Activity: Your task is to filter the data below down to the lines holding "eligible".

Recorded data

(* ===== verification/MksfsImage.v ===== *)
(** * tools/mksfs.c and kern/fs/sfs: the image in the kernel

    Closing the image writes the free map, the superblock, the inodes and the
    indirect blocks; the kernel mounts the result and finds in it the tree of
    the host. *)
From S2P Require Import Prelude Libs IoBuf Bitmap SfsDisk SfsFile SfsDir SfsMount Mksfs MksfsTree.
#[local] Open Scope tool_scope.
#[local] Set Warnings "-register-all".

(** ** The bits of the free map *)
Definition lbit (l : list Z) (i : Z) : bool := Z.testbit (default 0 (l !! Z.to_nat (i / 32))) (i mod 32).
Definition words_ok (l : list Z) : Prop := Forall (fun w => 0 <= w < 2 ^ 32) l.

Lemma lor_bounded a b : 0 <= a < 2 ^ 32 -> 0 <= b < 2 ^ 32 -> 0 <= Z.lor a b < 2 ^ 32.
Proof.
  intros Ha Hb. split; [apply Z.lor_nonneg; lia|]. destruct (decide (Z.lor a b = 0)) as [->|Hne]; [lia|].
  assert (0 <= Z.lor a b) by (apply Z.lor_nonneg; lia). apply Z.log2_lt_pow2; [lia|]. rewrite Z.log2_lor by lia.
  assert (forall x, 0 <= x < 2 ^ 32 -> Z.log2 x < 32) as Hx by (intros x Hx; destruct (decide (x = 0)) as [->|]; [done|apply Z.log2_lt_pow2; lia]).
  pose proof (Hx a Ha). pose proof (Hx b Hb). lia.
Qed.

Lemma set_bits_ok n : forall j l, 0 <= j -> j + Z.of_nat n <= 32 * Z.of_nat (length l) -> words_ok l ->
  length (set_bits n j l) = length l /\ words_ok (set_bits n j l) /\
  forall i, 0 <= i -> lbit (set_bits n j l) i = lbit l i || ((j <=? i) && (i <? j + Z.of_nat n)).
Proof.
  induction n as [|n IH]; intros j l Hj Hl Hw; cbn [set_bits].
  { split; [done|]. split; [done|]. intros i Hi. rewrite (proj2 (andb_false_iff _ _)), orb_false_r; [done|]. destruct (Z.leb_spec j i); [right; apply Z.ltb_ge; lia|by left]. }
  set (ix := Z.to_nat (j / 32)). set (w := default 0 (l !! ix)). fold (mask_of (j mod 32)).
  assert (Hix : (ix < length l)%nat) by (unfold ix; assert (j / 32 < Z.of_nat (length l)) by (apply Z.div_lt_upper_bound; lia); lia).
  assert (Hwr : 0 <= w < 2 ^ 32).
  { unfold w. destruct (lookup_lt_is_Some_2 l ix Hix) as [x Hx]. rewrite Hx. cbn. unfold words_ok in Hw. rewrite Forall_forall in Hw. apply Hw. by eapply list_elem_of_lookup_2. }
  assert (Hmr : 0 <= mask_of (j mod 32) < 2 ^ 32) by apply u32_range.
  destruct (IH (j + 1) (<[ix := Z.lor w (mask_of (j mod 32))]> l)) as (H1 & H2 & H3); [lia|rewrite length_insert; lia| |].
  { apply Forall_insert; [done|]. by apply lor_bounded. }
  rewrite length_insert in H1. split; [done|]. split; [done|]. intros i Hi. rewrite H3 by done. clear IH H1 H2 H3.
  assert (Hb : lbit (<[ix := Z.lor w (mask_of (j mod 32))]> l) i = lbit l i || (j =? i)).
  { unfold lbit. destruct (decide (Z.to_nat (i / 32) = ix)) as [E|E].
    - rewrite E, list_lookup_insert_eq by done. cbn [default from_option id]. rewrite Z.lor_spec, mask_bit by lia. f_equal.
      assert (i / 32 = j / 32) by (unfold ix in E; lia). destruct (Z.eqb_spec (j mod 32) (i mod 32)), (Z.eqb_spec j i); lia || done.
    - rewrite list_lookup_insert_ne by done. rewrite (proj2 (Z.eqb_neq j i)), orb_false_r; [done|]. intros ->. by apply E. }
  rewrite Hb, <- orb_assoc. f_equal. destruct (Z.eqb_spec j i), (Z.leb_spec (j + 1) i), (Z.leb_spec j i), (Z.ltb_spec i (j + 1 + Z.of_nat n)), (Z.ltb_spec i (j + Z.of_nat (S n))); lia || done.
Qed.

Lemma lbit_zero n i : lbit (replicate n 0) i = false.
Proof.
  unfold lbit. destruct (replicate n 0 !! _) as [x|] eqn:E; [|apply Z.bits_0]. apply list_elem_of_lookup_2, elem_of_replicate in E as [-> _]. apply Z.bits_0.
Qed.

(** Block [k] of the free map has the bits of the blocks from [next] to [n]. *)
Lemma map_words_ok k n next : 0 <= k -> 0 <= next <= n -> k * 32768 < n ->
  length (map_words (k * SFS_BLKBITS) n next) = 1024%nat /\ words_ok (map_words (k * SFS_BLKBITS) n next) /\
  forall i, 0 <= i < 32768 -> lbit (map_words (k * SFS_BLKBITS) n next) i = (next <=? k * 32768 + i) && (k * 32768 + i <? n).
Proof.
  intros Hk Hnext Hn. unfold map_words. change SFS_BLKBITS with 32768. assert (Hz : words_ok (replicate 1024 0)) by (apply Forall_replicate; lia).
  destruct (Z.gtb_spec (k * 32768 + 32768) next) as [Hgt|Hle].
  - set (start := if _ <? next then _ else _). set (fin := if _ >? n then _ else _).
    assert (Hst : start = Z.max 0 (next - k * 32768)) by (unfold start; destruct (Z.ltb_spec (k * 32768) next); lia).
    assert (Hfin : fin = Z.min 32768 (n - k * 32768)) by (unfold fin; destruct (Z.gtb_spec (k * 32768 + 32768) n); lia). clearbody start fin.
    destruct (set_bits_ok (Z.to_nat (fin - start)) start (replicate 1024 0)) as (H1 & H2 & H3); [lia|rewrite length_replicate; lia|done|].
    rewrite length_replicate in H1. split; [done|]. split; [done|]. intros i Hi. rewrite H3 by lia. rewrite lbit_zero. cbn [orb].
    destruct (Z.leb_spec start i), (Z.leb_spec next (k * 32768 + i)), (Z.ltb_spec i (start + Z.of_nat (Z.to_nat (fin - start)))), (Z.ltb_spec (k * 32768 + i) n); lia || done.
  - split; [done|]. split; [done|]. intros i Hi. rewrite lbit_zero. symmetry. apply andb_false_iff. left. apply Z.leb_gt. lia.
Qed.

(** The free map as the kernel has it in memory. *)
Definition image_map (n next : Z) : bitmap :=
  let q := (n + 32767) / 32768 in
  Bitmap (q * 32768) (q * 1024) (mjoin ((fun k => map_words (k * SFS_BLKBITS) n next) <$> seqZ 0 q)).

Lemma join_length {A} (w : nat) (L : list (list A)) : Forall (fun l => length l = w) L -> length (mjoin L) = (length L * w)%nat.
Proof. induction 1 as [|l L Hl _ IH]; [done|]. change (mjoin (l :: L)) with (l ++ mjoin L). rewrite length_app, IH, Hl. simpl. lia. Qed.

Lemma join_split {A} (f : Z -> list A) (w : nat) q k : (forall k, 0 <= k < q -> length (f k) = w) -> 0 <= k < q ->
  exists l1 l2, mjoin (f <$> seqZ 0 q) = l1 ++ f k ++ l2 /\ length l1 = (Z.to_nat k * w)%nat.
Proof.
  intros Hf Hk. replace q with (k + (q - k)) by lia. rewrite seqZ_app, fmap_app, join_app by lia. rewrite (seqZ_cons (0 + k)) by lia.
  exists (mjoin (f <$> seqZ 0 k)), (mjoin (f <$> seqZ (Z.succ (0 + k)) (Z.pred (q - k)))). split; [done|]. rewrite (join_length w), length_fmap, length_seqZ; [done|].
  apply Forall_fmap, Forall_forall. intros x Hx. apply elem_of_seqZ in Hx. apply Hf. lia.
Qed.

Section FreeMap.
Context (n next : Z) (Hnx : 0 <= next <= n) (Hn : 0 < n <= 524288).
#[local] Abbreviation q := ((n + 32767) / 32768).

* * *

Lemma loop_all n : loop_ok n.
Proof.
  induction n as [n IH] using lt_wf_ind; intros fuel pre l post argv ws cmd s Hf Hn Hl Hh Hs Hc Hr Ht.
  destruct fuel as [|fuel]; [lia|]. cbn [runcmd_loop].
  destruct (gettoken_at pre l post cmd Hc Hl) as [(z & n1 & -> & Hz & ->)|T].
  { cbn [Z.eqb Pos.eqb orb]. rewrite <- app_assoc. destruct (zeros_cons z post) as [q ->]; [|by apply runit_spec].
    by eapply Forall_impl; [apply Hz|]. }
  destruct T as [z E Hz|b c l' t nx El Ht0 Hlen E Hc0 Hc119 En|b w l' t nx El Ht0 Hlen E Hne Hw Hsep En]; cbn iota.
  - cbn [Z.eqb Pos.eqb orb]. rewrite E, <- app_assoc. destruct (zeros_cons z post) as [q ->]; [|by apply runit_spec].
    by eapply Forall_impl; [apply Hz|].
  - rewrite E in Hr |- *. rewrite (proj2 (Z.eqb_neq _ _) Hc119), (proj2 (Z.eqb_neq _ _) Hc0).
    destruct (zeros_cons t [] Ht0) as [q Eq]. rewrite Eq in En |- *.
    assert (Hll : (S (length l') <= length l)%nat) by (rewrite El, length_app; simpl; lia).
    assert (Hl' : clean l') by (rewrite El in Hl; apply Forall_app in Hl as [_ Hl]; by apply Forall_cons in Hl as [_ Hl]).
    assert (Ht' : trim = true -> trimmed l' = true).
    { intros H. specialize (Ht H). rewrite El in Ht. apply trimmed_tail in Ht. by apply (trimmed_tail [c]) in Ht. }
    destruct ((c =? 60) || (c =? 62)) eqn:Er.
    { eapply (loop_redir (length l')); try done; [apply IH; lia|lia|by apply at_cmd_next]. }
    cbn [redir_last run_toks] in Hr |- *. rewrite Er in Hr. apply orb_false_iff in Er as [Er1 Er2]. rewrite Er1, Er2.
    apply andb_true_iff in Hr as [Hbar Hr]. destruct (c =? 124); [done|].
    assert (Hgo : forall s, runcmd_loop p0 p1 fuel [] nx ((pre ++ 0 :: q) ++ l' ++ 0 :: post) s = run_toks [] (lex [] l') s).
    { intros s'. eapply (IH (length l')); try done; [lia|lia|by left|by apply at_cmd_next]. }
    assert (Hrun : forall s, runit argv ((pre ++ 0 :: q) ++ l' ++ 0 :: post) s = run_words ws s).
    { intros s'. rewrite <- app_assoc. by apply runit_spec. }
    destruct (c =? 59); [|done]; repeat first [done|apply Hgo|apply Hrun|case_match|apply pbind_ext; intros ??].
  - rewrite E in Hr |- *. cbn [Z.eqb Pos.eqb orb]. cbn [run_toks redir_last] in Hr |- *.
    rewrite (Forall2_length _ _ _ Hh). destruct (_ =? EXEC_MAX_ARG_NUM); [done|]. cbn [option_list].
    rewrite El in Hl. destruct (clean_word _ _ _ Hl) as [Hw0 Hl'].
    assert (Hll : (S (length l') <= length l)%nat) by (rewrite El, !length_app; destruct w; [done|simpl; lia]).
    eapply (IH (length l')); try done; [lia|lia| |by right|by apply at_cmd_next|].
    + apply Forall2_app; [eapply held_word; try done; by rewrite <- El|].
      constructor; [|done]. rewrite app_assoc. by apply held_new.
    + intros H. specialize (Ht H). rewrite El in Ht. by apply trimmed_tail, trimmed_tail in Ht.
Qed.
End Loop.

==

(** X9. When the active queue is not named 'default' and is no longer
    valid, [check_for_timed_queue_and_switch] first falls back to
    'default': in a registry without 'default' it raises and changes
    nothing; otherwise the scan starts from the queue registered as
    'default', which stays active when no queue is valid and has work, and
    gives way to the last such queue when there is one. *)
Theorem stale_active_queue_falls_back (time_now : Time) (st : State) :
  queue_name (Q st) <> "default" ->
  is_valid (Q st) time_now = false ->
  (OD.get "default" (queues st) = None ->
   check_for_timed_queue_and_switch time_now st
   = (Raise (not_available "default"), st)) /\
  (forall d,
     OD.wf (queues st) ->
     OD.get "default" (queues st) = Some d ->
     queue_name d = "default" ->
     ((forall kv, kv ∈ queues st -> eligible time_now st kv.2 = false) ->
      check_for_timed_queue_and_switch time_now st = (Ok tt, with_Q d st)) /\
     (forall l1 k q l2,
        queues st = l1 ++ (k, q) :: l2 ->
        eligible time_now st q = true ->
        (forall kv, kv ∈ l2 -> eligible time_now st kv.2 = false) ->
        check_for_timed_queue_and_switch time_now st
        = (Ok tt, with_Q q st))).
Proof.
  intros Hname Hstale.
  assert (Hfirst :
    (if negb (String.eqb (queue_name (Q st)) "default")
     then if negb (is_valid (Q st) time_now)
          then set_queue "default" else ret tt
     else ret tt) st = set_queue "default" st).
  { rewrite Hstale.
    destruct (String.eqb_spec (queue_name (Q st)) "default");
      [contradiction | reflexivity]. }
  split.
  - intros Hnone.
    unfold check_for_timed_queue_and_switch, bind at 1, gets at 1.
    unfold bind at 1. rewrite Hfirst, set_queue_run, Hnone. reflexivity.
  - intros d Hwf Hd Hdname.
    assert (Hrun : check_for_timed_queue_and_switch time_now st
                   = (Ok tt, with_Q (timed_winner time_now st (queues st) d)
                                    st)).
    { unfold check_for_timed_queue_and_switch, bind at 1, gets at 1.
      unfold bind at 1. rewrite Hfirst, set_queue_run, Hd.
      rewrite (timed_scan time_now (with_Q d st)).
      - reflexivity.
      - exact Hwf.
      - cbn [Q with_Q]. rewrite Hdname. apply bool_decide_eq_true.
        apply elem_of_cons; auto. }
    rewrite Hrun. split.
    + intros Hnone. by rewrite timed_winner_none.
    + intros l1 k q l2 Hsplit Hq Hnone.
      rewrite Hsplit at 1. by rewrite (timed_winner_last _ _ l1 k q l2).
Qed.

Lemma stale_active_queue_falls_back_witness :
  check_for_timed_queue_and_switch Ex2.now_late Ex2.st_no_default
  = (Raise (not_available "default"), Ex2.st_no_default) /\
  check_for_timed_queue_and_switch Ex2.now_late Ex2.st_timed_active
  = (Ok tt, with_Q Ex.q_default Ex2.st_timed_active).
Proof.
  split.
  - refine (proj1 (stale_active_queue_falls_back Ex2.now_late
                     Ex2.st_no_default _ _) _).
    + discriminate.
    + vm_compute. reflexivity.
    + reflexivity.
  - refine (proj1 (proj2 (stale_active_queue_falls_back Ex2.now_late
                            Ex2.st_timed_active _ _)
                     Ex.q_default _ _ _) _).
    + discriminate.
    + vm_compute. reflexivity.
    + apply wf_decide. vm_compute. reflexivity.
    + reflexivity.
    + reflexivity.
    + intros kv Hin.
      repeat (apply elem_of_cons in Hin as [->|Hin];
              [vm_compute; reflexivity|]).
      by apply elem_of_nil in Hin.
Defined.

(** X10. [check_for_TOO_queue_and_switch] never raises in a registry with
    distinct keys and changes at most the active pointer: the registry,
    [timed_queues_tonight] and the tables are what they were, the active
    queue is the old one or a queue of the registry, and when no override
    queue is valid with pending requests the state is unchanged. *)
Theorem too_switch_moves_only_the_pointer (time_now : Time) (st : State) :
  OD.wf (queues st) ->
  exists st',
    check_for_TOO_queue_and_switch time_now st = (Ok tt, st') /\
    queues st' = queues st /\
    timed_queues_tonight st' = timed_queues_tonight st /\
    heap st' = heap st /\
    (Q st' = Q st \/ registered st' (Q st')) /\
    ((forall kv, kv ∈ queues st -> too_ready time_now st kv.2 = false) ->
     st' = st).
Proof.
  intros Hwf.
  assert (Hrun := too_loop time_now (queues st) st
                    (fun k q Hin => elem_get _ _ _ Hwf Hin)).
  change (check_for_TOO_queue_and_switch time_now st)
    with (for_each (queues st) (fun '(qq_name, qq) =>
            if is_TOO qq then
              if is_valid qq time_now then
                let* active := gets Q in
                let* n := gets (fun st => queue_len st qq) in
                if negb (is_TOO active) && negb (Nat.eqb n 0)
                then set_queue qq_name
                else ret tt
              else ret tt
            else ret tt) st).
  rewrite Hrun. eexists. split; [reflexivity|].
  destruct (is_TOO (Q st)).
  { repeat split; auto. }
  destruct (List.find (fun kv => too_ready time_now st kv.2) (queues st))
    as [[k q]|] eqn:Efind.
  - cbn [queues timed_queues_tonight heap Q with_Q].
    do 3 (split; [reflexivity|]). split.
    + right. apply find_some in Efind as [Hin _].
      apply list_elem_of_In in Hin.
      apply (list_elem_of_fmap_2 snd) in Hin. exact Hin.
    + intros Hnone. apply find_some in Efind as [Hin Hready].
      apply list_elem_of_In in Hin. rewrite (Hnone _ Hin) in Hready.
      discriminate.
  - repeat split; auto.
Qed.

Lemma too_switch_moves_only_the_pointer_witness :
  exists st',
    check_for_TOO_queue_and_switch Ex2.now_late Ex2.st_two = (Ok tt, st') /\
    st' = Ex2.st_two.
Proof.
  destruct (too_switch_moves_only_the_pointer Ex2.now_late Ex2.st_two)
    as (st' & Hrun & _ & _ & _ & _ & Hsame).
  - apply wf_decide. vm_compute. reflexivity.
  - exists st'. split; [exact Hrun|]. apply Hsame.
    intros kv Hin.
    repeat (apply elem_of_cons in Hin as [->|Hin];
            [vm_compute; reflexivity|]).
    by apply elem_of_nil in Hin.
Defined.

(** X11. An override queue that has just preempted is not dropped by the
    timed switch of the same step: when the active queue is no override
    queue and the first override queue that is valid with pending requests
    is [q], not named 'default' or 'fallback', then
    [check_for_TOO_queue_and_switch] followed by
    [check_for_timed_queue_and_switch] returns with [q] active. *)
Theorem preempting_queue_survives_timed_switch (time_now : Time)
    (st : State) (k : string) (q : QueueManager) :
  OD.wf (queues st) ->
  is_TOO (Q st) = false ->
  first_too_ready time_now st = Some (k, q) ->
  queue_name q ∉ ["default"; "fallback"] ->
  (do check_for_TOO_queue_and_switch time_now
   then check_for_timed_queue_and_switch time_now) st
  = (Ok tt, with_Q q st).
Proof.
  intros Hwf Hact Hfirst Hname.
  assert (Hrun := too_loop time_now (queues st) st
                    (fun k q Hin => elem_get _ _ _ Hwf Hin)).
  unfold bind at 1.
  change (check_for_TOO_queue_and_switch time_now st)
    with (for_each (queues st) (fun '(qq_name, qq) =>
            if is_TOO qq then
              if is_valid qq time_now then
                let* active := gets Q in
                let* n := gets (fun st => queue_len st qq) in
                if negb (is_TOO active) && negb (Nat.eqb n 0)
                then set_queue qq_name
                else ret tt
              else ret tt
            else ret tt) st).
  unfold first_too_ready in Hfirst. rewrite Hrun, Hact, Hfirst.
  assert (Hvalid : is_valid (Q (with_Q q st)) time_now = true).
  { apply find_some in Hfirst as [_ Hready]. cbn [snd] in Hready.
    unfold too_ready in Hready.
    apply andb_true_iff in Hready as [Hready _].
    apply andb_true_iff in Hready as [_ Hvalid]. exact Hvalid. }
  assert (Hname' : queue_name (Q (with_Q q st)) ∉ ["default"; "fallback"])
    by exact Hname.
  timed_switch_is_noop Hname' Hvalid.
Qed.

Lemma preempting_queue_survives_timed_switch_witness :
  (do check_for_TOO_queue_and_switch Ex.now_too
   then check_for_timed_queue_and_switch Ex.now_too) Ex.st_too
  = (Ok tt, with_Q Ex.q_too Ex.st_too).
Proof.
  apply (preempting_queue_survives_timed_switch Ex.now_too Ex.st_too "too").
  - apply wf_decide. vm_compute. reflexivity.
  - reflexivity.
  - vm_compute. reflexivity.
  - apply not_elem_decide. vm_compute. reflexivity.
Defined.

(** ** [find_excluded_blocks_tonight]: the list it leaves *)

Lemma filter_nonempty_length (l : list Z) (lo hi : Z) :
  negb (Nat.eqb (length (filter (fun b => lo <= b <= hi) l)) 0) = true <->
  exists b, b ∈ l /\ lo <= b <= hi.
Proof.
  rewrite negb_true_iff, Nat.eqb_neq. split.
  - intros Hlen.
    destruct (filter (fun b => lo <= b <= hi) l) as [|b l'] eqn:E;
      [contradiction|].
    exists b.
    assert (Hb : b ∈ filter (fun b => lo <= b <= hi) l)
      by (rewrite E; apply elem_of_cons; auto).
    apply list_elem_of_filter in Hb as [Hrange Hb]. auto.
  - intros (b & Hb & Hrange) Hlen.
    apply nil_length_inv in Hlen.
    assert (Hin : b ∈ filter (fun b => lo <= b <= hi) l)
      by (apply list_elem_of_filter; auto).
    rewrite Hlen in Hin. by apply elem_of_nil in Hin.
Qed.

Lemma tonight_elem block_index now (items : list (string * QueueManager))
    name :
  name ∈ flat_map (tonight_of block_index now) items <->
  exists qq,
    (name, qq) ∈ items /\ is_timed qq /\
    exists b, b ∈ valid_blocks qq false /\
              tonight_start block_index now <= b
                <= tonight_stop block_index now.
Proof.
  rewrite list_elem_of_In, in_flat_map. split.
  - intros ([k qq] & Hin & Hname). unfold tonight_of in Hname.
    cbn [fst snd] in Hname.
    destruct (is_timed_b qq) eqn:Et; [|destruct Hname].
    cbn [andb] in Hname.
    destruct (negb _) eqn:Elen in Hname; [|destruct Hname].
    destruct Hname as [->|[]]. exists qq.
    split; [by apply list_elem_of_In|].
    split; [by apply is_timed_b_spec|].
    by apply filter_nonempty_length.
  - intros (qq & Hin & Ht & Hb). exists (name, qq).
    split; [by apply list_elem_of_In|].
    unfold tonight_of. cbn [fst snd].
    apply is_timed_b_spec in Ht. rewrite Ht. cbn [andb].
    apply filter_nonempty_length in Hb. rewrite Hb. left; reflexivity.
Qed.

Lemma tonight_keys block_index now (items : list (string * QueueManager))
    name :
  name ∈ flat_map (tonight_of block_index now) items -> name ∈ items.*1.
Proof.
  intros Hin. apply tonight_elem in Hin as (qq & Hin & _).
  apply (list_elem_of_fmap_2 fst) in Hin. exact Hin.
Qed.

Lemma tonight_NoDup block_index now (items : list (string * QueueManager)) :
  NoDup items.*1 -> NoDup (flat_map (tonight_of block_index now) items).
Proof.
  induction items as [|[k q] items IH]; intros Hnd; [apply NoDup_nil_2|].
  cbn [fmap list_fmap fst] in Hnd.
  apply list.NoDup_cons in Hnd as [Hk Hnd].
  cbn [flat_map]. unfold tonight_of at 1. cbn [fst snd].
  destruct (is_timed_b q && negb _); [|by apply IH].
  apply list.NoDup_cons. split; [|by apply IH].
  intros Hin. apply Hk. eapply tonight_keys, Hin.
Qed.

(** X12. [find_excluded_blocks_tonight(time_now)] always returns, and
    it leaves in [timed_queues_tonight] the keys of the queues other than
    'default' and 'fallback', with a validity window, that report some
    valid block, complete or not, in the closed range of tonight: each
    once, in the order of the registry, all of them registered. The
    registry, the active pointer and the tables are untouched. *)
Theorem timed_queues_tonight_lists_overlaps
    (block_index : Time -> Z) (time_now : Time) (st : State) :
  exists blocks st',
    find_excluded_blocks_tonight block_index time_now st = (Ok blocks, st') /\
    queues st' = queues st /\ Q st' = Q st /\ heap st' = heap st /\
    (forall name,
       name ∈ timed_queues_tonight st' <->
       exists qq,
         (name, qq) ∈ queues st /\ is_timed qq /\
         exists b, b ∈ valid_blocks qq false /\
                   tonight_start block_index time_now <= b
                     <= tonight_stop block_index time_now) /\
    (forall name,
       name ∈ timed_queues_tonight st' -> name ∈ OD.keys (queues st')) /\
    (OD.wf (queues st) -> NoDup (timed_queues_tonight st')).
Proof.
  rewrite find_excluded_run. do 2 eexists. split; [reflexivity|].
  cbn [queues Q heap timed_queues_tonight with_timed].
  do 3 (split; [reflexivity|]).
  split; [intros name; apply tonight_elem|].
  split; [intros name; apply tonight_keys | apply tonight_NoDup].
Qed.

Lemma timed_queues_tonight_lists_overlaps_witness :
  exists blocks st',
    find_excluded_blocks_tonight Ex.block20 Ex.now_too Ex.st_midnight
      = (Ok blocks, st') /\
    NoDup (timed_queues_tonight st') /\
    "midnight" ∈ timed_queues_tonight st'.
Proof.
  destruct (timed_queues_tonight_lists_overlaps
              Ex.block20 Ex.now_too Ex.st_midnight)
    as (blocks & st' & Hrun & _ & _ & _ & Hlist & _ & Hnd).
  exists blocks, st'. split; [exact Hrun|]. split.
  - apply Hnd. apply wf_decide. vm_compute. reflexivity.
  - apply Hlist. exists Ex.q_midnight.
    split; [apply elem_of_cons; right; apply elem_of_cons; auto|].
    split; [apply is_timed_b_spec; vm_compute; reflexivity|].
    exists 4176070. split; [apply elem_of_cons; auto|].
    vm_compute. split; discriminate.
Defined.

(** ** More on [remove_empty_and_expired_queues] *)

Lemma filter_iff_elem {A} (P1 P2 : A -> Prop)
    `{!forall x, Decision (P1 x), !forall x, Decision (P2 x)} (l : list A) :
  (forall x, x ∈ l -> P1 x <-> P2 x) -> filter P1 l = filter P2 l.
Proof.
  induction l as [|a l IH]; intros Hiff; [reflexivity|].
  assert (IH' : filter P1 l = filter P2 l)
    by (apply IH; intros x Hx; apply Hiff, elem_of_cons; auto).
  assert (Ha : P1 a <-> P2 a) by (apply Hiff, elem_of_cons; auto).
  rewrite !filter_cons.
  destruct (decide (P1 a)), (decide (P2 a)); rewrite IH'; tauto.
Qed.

Task response:
     ((forall kv, kv ∈ queues st -> eligible time_now st kv.2 = false) ->
        eligible time_now st q = true ->
        (forall kv, kv ∈ l2 -> eligible time_now st kv.2 = false) ->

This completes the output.